Funding comes from the federal Workforce Innovation And Opportunity Act (WIOA). It's distributed to the 50 states, and in Wisconsin that money then goes to the Department of Workforce Development. From there, part of the funds go to 11 workforce development boards throughout the state.

In 2017, the Fox Valley Workforce Development Board received $1,622,178 from WIOA. After double digit percentage cuts every year, that number was $1,025,688 in fiscal year 2020. Snyder said it's not enough.

“We simply will not be able to help the tsunami of unemployed people that are about to splash into what’s remaining of our job centers," he said. “There’s going to have to be more staff laid off, and there won’t be dollars available to train people for the jobs that our region needs to fill.”
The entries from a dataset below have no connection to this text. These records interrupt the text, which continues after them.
(** [g'] is [g] with the statuses that follow from its switches and transformers. *)
Record worked_out (g g' : grid) : Prop := {
  wo_layout : same_layout g g';
  wo_switches : sw_arr g' = sw_arr g;
  wo_txs : tx_arr g' = tx_arr g;
  wo_subs : forall i x, aget (sub_arr g') i = Some x -> says (sub_status x) (powered g i);
  wo_links : forall k l, aget (pl_arr g') k = Some l ->
    if tripped g l then link_status l = 2 else says (link_status l) (energised g k);
  wo_stat : forall id v, (id, v) ∈ stat_entries g' -> aget (stat g') id = Some v }.

(** ** Arrays and layouts *)
Lemma deref_ptr {S A} (l : list A) p : deref (S := S) l p = or_oob (ptr l p).
Proof. destruct p; reflexivity. Qed.

Lemma ptr_ok_Some {A} (l : list A) p : ptr_ok l p = true -> exists i x, p = Some i /\ aget l i = Some x.
Proof.
  destruct p as [i|]; [|discriminate]. intros H%in_bounds_spec.
  destruct (aget_is_Some l i H) as [x Hx]. eauto.
Qed.

Lemma ptrs_ok_at {A} (l : list A) n ps i :
  ptrs_ok l n ps = true -> 0 <= i < n ->
  exists k x, aget ps i = Some (Some k) /\ aget l k = Some x /\
    Some k ∈ take (Z.to_nat n) ps.
Proof.
  unfold ptrs_ok. rewrite !andb_true_iff, !Z.leb_le, forallb_forall. intros [[H1 H2] H3] Hi.
  destruct (aget_is_Some ps i) as [p Hp]; [lia|].
  assert (Hin : p ∈ take (Z.to_nat n) ps).
  { apply list_elem_of_lookup. exists (Z.to_nat i). rewrite lookup_take_lt by lia.
    unfold aget in Hp. destruct (in_bounds ps i); [exact Hp|discriminate]. }
  destruct (ptr_ok_Some l p (H3 p (proj1 (list_elem_of_In _ _) Hin))) as (k & x & -> & Hx). eauto.
Qed.

Lemma listed_at {A} (l : list A) n ps k :
  ptrs_ok l n ps = true -> Some k ∈ take (Z.to_nat n) ps ->
  exists i, 0 <= i < n /\ aget ps i = Some (Some k).
Proof.
  unfold ptrs_ok. rewrite !andb_true_iff, !Z.leb_le. intros [[H1 H2] _] [j Hj]%list_elem_of_lookup.
  apply lookup_take_Some in Hj. destruct Hj as [Hj Hlt]. exists (Z.of_nat j).
  split; [lia|apply aget_lookup, Hj].
Qed.

Lemma map_aget {A B} (f : A -> B) l l' i x :
  map f l = map f l' -> aget l i = Some x -> exists x', aget l' i = Some x' /\ f x' = f x.
Proof.
  intros Hm Hx. assert (H : aget (map f l') i = Some (f x)) by (rewrite <- Hm, aget_map, Hx; reflexivity).
  rewrite aget_map in H. destruct (aget l' i) as [x'|]; [|discriminate]. injection H as H. eauto.
Qed.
Snyder is hopeful that more funding will be on the way. The Workforce Innovation and Opportunity Act expires at the end of this fiscal year. The Relaunching America’s Workforce Act reauthorizes WIOA and invests $15 billion in workforce training and career and technical education. Senator Tammy Baldwin is a lead sponsor. Her office wrote to us, "“It is so important that we boost our investment in workforce development now, so that we can provide our workers with the skills they need to quickly re-enter the workforce and help rebuild our economy.”

The Relaunching America’s Workforce Act was included in a second stimulus bill that passed the House of Representatives, but has not been taken up in the Senate.
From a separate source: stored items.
Lemma sub_blob_length i x : aget (sub_arr g) i = Some x ->
  Z.of_nat (length (sub_blob g i)) = 9 + num_switches x.
Proof.
  intros Hx. unfold sub_blob, sm_state. rewrite Hx, !length_app, !length_le_encode. cbn [length].
  pose proof (status_bytes_length i x Hx). lia.
Qed.

Lemma blobs_length n : (n <= length (sub_arr g))%nat -> Z.of_nat (length (blobs g n)) <= 19 * Z.of_nat n.
Proof.
  induction n as [|n IH]; intros Hn; [cbn; lia|]. rewrite blobs_S, length_app.
  destruct (aget_is_Some (sub_arr g) (Z.of_nat n)) as [x Hx]; [lia|].
  pose proof (sub_blob_length _ _ Hx). pose proof (switches_of _ _ Hx) as [? _]. unfold MAX_SWITCHES in *. lia.
Qed.

Lemma status_byte_at i x z k w : aget (sub_arr g) i = Some x -> listed x z k ->
  aget (sw_arr g) k = Some w -> status_bytes g x !! Z.to_nat z = Some (byte_of (switch_status w)).
Proof.
  intros Hx [Hz Hk] Hw. unfold status_bytes. rewrite list_lookup_fmap, lookup_take_lt by lia.
  unfold aget in Hk. destruct (in_bounds (sw_list x) z); [|discriminate]. rewrite Hk. cbn.
  rewrite Hw. reflexivity.
Qed.

Lemma wp_emit {S} st bs (Q : list byte -> S -> Prop) s :
  Z.of_nat (length st) + Z.of_nat (length bs) <= MAX_STATE_SIZE -> Q (st ++ bs) s ->
  wp no_fault (emit st bs) Q s.
Proof. intros H HQ. unfold emit. rewrite (proj2 (Z.leb_le _ _)) by exact H. apply wp_ret, HQ. Qed.

Lemma wp_package_sub i x st s :
  aget (sub_arr g) i = Some x -> Z.of_nat (length st) + 19 <= MAX_STATE_SIZE ->
  wp no_fault (package_sub g i st) (fun r s' => s' = s /\ r = st ++ sub_blob g i) s.
Proof.
  intros Hx Hl. destruct (switches_of i x Hx) as [Hn _]. pose proof (status_bytes_length i x Hx) as Hb.
  unfold MAX_SWITCHES in Hn. unfold package_sub. apply wp_bind. eapply wp_or_oob_Some; [exact Hx|].
  apply wp_bind. rewrite wrap32_small by (unfold two32; lia).
  apply wp_emit; [unfold sm_state; rewrite length_app, !length_le_encode; lia|].
  destruct (sub_tx g Hok _ _ Hx) as (k & t & Ek & Ht). apply wp_bind. rewrite deref_ptr, Ek.
  eapply wp_or_oob_Some; [exact Ht|]. apply wp_bind.
  apply wp_emit; [unfold sm_state; rewrite !length_app, !length_le_encode; cbn [length]; lia|].
  set (st0 := (st ++ sm_state i (1 + num_switches x)) ++ [byte_of (tx_status t)]).
  assert (Hl0 : Z.of_nat (length st0) = Z.of_nat (length st) + 9)
    by (unfold st0, sm_state; rewrite !length_app, !length_le_encode; cbn [length]; lia).
  apply wp_loop_then.
  apply (wp_for _ (fun j '(j', r) s' => j' = j /\ s' = s /\ r = st0 ++ take (Z.to_nat j) (status_bytes g x))).
  - intros j [j' r] s' Hj (-> & -> & ->). destruct (listed_here g Hok _ _ _ Hx Hj) as [k' Hk'].
    destruct (listed_switch g Hok _ _ _ _ Hx Hk') as [w Hw]. unfold element. apply wp_bind, wp_bind.
    eapply wp_or_oob_Some; [apply Hk'|]. rewrite deref_ptr. eapply wp_or_oob_Some; [exact Hw|].
    apply wp_bind, wp_emit; [rewrite length_app, length_take; cbn [length]; lia|]. apply wp_ret.
    split; [lia|]. split; [reflexivity|]. rewrite <- app_assoc. f_equal.
    replace (Z.to_nat (j + 1)) with (S (Z.to_nat j)) by lia.
    symmetry. apply take_S_r. eapply status_byte_at; eassumption.
  - split; [reflexivity|]. split; [reflexivity|]. cbn. rewrite app_nil_r. reflexivity.
  - intros [j' r] s' (-> & -> & ->). apply wp_ret. split; [reflexivity|].
    rewrite take_ge by lia. unfold st0, sub_blob, tx_byte. rewrite Hx, Ek. cbn [ptr]. rewrite Ht.
    rewrite <- !app_assoc. reflexivity.
Qed.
“What happened was we got complacent," Snyder said.

Right now, Snyder said many of the services handled at the job center have gone virtual.

"If you visit our website we have a form where we are collecting names and contact information for people who are permanently unemployed so we can start talking to them," he said.

Snyder also asked that unemployed people who want help call their federal representatives and ask they fund local workforce development offices.